- Flag Coat of arms
- Coordinates (Mietków): 50°59′N 16°39′E﻿ / ﻿50.983°N 16.650°E
- Country: Poland
- Voivodeship: Lower Silesian
- County: Wrocław
- Seat: Mietków
- Sołectwos: Borzygniew, Chwałów, Domanice, Dzikowa, Maniów, Maniów Mały, Maniów Wielki, Mietków, Milin, Piława, Proszkowice, Stróża, Ujów, Wawrzeńczyce

Area
- • Total: 83.3 km^{2} (32.2 sq mi)

Population (2019-06-30)
- • Total: 3,767
- • Density: 45.2/km^{2} (117/sq mi)
- Website: https://mietkow.pl

= Gmina Mietków =

Gmina Mietków is a rural gmina (administrative district) in Wrocław County, Lower Silesian Voivodeship, in south-western Poland. Its seat is the village of Mietków, which lies approximately 32 km south-west of the regional capital Wrocław.

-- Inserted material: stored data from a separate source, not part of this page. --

(* ===== verification/Dates.v ===== *)
(** * Calendar dates ([time])

    The UTC day of a timestamp, as [t.UTC().Format(time.DateOnly)] prints it.
    A timestamp is its number of nanoseconds since 1970-01-01T00:00:00Z. *)

From Stdlib Require Import ZArith Lia Ascii.
From S2P Require Import Prelude GoStrings NetIP.

Local Open Scope Z_scope.

Definition day_ns : Z := 86400 * 10 ^ 9.

(** The proleptic Gregorian date of a day number, counted from 1970-01-01:
    years start in March, in cycles of 400 years. *)
Definition civil_of_doe (doe : Z) : Z * Z * Z :=
  let yoe := (doe - doe / 1460 + doe / 36524 - doe / 146096) / 365 in
  let doy := doe - (365 * yoe + yoe / 4 - yoe / 100) in
  let mp := (5 * doy + 2) / 153 in
  let d := doy - (153 * mp + 2) / 5 + 1 in
  let m := if mp <? 10 then mp + 3 else mp - 9 in
  (if m <=? 2 then yoe + 1 else yoe, m, d).

Definition civil_of_days (z : Z) : Z * Z * Z :=
  let z' := z + 719468 in
  let '(y, m, d) := civil_of_doe (z' mod 146097) in
  (y + 400 * (z' / 146097), m, d).

Definition two_digits (n : Z) : string := String (dec_char (n / 10)) (String (dec_char (n mod 10)) "").

Definition DateOnly (t : Z) : string :=
  let '(y, m, d) := civil_of_days (t / day_ns) in
  two_digits (y / 100) +:+ two_digits (y mod 100) +:+ "-" +:+ two_digits m +:+ "-" +:+ two_digits d.

Example date_epoch : DateOnly 0 = "1970-01-01".
Proof. vm_compute. reflexivity. Qed.

Example date_leap : DateOnly (1709164800 * 10 ^ 9) = "2024-02-29".
Proof. vm_compute. reflexivity. Qed.

Example date_before_epoch : DateOnly (-1) = "1969-12-31".
Proof. vm_compute. reflexivity. Qed.

Example date_century : DateOnly (4107542399 * 10 ^ 9) = "2100-02-28".
Proof. vm_compute. reflexivity. Qed.

Example date_year_end :
  (DateOnly (1735689599 * 10 ^ 9), DateOnly (1735689600 * 10 ^ 9)) = ("2024-12-31", "2025-01-01").
Proof. vm_compute. reflexivity. Qed.

(** A date is ten characters: the month is its first seven. *)
Lemma two_digits_length n : String.length (two_digits n) = 2%nat.
Proof. done. Qed.

Lemma DateOnly_length t : String.length (DateOnly t) = 10%nat.
Proof. unfold DateOnly. destruct (civil_of_days (t / day_ns)) as [[y m] d]. by rewrite !string_length_app. Qed.
(* ===== verification/Database.v ===== *)
(** * The handle of the usage database ([newUsageStore] and [close] in [usage.go])

    Opening the database is a sequence of calls into [database/sql]; which of
    them succeed is the environment's.  What the tables hold is the subject of
    [Usage]. *)

From Stdlib Require Import ZArith Lia.
From stdpp Require Import pretty.
From S2P Require Import Prelude GoStrings.

Local Open Scope Z_scope.

(** ** Statements *)

(** The statements of the schema; a column is its name and its type with the
    constraints that follow it. *)
Inductive statement :=
  | Pragma (name value : string)
  | CreateTable (table : string) (columns : list (string * string)) (primary_key : list string)
  | CreateIndex (index table : string) (columns : list string).

#[export] Instance statement_eq_dec : EqDecision statement.
Proof. solve_decision. Defined.

Definition schema : list statement :=
  [Pragma "journal_mode" "WAL";
   Pragma "busy_timeout" "5000";
   CreateTable "model_usage"
     [("model", "TEXT"); ("requests", "INTEGER NOT NULL"); ("errors", "INTEGER NOT NULL");
      ("input_tokens", "INTEGER NOT NULL"); ("output_tokens", "INTEGER NOT NULL");
      ("total_tokens", "INTEGER NOT NULL"); ("last_request_at", "INTEGER NOT NULL");
      ("last_upstream_status", "INTEGER NOT NULL")]
     ["model"];
   CreateTable "daily_usage"
     [("day", "TEXT NOT NULL"); ("client", "TEXT NOT NULL"); ("model", "TEXT NOT NULL");
      ("requests", "INTEGER NOT NULL"); ("errors", "INTEGER NOT NULL");
      ("input_tokens", "INTEGER NOT NULL"); ("output_tokens", "INTEGER NOT NULL");
      ("total_tokens", "INTEGER NOT NULL")]
     ["day"; "client"; "model"];
   CreateIndex "daily_usage_client_day" "daily_usage" ["client"; "day"]].

(** ** Calls *)

Inductive db_call :=
  | SqlOpen (path : string)
  | SetMaxOpenConns (n : Z)
  | DBExec (st : statement)
  | DBClose.

#[export] Instance db_call_eq_dec : EqDecision db_call.
Proof. solve_decision. Defined.

(** Which calls succeed. *)
Record db_env := mkDBEnv {
  open_ok : string → bool;
  exec_ok : statement → bool
}.

(** The path of an in-memory database: [n] is a number of its own. *)
Definition memory_path (n : Z) : string :=
  "file:shepard-memory-" +:+ pretty (Z.to_N n) +:+ "?mode=memory&cache=shared".

(** The loop over the statements; a failure closes the handle. *)
Fixpoint exec_all (env : db_env) (sts : list statement) : list db_call * bool :=
  match sts with
  | [] => ([], true)
  | st :: rest =>
      if exec_ok env st then let '(calls, ok) := exec_all env rest in (DBExec st :: calls, ok)
      else ([DBExec st; DBClose], false)
  end.

(** [newUsageStore]: the counter [memoryDBCounter] after the call, the calls
    made and whether there is a store. *)
Definition newUsageStore (env : db_env) (memoryDBCounter : Z) (path : string) : Z * (list db_call * bool) :=
  let '(counter, path) :=
    if bool_decide (path = "") then let n := uint64 (memoryDBCounter + 1) in (n, memory_path n)
    else (memoryDBCounter, path) in
  (counter,
   if negb (open_ok env path) then ([SqlOpen path], false)
   else let '(calls, ok) := exec_all env schema in (SqlOpen path :: SetMaxOpenConns 1 :: calls, ok)).

(** [close] *)
Definition usageStore_close : list db_call := [DBClose].

(** ** What is open after a sequence of calls

    The handles opened and not closed; [SqlOpen] counts when it succeeds. *)
Definition handle_step (env : db_env) (n : Z) (c : db_call) : Z :=
  match c with
  | SqlOpen path => if open_ok env path then n + 1 else n
  | DBClose => n - 1
  | _ => n
  end.

Definition open_handles (env : db_env) (calls : list db_call) : Z := foldl (handle_step env) 0 calls.

Lemma open_handles_app env c1 c2 : open_handles env (c1 ++ c2) = foldl (handle_step env) (open_handles env c1) c2.
Proof. unfold open_handles. by rewrite foldl_app. Qed.

Lemma exec_all_handles env sts n :
  foldl (handle_step env) n (exec_all env sts).1 = if (exec_all env sts).2 then n else n - 1.
Proof.
  induction sts as [|st sts IH]; [done|]. cbn [exec_all]. destruct (exec_ok env st); [|done].
  destruct (exec_all env sts) as [calls ok]. exact IH.
Qed.

Lemma exec_all_ok env sts : (exec_all env sts).2 = true → (exec_all env sts).1 = DBExec <$> sts.
Proof.
  induction sts as [|st sts IH]; [done|]. cbn [exec_all]. destruct (exec_ok env st); [|done].
  destruct (exec_all env sts) as [calls ok]. cbn [fst snd] in *. intros Hok. by rewrite (IH Hok).
Qed.

(** The path that is opened. *)
Definition store_path (memoryDBCounter : Z) (path : string) : string :=
  if bool_decide (path = "") then memory_path (uint64 (memoryDBCounter + 1)) else path.

(** A store is a handle, a refusal leaves none. *)
Lemma newUsageStore_handles env counter path :
  open_handles env (newUsageStore env counter path).2.1 = if (newUsageStore env counter path).2.2 then 1 else 0.
Proof.
  unfold newUsageStore. case_bool_decide; cbv zeta; cbn [snd];
    (destruct (open_ok env _) eqn:Eo; cbn [negb]; [|unfold open_handles; cbn; by rewrite Eo]);
    pose proof (exec_all_handles env schema 1) as He; destruct (exec_all env schema) as [calls ok];
    unfold open_handles; cbn [foldl handle_step fst snd] in *; rewrite Eo; exact He.
Qed.

Lemma newUsageStore_ok env counter path :
  (newUsageStore env counter path).2.2 = true →
  (newUsageStore env counter path).2.1
  = SqlOpen (store_path counter path) :: SetMaxOpenConns 1 :: (DBExec <$> schema).
Proof.
  unfold newUsageStore, store_path. case_bool_decide; cbv zeta; cbn [snd];
    (destruct (open_ok env _); [|done]); cbn [negb]; pose proof (exec_all_ok env schema) as He;
    destruct (exec_all env schema) as [calls ok]; cbn [fst snd] in *; intros Hok; by rewrite He.
Qed.

(** Two stores in memory never share a database: the counter does not repeat
    before [2^64] of them. *)
Lemma memory_path_inj n m : 0 ≤ n → 0 ≤ m → memory_path n = memory_path m → n = m.
Proof.
  unfold memory_path. intros Hn Hm Hp. apply (inj (String.app _)) in Hp.
  apply string_app_inj_r, (inj pretty) in Hp. lia.
Qed.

The gmina covers an area of 83.3 km2, and as of 2019 its total population is 3,767.

==Neighbouring gminas==
Gmina Mietków is bordered by the gminas of Kąty Wrocławskie, Kostomłoty, Marcinowice, Sobótka and Żarów.

==Villages==
The gmina contains the villages of Borzygniew, Chwałów, Domanice, Dzikowa, Maniów, Maniów Mały, Maniów Wielki, Mietków, Milin, Piława, Proszkowice, Stróża, Ujów and Wawrzeńczyce.